DATA TO EXAMINE:
[Start of section]
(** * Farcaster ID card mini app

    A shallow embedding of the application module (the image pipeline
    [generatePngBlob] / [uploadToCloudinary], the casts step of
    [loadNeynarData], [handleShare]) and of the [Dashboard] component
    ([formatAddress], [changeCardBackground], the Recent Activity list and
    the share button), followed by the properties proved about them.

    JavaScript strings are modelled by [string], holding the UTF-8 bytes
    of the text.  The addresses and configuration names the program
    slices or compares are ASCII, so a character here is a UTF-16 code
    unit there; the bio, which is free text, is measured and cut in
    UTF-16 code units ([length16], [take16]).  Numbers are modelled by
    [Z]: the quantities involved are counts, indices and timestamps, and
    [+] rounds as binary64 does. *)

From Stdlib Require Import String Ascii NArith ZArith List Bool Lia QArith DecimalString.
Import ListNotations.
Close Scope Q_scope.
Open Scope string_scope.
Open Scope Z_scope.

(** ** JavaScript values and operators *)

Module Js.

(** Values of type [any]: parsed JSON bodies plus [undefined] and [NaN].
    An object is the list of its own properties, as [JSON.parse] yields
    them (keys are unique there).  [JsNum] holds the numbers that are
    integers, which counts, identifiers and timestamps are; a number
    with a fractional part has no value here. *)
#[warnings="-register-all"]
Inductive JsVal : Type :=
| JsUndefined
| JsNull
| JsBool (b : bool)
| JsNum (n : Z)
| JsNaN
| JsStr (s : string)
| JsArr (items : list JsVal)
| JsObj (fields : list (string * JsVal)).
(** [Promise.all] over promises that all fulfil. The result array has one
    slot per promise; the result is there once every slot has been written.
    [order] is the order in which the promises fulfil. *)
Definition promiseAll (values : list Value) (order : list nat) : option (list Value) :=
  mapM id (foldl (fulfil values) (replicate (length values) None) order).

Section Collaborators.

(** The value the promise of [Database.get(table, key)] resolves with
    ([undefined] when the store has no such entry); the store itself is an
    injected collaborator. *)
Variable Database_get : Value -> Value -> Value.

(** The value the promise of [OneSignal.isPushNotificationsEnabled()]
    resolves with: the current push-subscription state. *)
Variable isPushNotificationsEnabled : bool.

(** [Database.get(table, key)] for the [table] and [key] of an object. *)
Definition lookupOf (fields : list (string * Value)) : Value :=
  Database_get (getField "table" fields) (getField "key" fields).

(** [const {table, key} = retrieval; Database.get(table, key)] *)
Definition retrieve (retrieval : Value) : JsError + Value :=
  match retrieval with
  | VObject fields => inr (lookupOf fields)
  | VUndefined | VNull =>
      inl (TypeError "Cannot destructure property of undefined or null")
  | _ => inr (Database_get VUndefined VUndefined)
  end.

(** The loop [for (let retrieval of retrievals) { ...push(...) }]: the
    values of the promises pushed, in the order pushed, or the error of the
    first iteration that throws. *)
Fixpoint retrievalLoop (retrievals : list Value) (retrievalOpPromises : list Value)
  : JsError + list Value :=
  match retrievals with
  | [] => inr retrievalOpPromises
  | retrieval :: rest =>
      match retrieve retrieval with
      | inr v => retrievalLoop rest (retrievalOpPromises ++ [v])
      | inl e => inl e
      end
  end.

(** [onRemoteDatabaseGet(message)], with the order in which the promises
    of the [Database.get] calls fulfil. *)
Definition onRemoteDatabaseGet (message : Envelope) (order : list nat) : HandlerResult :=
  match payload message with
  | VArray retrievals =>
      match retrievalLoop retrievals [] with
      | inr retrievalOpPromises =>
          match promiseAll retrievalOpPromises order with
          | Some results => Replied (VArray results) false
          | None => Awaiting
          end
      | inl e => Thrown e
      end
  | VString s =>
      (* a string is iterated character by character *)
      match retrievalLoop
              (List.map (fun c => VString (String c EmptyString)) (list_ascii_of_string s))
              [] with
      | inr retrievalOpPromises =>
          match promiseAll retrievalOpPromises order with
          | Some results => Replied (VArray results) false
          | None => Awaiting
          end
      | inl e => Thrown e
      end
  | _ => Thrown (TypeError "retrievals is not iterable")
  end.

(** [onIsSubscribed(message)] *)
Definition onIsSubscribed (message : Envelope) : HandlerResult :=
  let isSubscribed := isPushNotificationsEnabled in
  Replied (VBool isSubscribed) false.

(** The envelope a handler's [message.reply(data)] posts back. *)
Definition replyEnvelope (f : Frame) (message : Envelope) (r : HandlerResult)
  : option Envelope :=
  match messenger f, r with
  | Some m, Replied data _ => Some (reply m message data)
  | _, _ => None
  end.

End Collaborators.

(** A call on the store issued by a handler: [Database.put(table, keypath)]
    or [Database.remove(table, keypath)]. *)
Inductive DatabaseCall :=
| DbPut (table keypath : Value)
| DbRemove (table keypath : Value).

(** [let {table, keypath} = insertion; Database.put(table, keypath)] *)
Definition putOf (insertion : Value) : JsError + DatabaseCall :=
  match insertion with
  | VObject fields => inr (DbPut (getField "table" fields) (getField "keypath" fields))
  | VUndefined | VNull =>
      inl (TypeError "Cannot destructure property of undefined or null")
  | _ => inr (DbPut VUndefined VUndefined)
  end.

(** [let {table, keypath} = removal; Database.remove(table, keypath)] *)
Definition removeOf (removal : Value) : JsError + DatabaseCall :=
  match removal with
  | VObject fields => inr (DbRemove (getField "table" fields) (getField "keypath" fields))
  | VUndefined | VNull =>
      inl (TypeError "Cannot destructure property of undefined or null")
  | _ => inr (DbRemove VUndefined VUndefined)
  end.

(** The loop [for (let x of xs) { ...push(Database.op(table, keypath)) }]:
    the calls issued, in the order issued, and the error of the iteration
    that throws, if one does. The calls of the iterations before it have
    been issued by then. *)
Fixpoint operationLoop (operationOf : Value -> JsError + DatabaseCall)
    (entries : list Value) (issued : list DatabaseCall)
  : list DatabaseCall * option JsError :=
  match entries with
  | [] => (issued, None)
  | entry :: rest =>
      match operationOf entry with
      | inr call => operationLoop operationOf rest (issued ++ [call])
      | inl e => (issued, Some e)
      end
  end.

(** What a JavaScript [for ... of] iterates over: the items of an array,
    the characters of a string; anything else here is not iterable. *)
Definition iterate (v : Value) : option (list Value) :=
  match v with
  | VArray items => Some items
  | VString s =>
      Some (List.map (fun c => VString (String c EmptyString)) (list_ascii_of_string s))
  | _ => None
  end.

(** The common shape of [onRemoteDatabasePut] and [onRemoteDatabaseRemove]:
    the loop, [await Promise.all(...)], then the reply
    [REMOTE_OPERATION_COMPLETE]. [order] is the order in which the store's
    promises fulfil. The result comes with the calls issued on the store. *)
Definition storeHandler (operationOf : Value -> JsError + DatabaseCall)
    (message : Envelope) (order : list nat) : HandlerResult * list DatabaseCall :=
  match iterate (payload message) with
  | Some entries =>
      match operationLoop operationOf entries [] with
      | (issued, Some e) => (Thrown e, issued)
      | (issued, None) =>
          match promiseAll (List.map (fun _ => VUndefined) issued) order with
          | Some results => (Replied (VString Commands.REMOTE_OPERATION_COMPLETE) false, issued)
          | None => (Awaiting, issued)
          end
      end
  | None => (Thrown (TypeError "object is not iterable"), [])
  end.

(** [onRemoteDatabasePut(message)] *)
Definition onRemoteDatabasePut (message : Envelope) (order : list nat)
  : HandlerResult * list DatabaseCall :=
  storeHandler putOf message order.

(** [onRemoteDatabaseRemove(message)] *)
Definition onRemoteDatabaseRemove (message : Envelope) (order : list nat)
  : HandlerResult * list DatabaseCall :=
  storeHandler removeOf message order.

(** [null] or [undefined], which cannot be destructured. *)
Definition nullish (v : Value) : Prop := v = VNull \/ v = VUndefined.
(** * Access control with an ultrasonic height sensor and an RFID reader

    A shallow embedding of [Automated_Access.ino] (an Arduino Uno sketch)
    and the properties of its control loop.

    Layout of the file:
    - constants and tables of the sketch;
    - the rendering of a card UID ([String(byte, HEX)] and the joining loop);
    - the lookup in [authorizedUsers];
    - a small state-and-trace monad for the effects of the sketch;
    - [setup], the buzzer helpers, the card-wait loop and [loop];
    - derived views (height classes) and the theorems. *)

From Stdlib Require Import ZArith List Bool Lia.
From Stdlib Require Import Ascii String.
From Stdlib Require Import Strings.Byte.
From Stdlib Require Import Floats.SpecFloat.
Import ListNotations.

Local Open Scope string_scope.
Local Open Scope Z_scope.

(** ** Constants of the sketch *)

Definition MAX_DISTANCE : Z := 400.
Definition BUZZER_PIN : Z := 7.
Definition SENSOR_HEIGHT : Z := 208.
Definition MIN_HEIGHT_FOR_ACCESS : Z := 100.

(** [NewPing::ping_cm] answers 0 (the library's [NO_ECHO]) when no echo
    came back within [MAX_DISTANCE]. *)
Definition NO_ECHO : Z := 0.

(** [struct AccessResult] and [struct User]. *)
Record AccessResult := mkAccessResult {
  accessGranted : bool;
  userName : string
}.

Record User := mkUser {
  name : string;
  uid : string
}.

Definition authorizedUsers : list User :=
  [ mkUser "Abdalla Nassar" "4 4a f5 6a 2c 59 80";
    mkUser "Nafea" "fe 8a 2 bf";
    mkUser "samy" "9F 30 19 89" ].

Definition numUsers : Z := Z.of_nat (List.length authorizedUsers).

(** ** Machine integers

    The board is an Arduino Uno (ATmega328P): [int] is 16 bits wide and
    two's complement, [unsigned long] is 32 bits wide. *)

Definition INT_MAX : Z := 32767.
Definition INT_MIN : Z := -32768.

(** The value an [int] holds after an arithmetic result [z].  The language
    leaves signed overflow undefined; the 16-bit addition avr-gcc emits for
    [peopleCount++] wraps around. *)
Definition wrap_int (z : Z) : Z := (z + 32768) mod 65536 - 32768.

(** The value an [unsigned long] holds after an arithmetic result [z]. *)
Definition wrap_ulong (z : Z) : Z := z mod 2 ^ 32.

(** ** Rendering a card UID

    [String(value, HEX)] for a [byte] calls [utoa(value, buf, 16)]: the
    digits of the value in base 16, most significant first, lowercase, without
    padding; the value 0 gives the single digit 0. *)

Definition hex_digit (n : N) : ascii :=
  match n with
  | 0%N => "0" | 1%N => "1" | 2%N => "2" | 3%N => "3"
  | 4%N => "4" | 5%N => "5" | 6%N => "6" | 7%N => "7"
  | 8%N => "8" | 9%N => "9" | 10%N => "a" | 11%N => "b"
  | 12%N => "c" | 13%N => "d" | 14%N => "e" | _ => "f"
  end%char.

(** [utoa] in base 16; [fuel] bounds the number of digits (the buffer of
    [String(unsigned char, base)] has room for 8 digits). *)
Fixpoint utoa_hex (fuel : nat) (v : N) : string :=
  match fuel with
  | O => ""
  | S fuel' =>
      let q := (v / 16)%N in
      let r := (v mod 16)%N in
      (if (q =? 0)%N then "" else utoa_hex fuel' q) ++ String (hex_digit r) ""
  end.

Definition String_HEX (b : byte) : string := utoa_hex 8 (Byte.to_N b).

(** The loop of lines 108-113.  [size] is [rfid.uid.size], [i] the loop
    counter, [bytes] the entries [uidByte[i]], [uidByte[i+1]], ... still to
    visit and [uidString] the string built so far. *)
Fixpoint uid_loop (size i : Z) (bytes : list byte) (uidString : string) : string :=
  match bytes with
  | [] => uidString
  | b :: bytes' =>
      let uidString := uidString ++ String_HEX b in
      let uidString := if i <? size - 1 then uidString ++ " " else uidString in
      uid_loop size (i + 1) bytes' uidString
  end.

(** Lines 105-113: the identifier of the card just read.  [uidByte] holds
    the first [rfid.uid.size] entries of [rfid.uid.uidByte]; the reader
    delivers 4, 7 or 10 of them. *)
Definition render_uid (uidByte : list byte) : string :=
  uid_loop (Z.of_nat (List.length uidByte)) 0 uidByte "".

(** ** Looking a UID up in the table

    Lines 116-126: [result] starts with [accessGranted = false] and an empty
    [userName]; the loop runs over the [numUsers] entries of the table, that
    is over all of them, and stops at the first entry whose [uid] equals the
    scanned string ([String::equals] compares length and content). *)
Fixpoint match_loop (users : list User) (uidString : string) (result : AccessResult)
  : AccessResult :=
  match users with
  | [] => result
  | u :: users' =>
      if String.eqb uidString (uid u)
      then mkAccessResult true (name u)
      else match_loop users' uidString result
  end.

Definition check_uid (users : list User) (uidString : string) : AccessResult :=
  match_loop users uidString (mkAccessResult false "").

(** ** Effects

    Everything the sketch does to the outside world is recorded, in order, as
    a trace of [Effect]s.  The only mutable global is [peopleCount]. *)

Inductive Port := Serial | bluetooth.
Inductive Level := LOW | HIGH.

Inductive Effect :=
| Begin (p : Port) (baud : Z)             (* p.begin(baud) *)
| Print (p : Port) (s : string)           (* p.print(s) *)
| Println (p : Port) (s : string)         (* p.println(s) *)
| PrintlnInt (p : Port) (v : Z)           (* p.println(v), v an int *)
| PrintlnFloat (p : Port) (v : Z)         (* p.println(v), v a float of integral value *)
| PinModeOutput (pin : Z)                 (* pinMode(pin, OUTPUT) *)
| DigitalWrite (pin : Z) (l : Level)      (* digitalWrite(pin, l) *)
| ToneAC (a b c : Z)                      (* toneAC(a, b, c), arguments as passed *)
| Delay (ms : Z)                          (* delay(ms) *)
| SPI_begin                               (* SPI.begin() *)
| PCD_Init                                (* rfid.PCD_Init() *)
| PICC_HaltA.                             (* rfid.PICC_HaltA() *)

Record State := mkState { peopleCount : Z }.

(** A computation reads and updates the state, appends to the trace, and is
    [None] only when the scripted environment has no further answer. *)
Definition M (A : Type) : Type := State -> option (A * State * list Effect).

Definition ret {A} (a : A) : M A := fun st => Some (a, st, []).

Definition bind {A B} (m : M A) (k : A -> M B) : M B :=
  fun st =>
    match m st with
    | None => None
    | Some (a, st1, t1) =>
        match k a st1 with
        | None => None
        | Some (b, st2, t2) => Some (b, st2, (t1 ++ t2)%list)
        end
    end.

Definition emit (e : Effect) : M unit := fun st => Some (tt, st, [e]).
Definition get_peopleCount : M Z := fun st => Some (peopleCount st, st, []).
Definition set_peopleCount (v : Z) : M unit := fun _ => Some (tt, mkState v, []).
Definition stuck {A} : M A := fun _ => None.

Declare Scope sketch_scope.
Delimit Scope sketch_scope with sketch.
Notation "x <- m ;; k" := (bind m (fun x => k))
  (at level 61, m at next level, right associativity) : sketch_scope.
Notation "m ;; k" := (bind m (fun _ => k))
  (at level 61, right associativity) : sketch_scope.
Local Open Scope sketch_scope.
[End of section]
YOUR INSTRUCTIONS:
From the records above, determine how many lines hold "counts" and give only that number.

PROBLEM SOLUTION:
2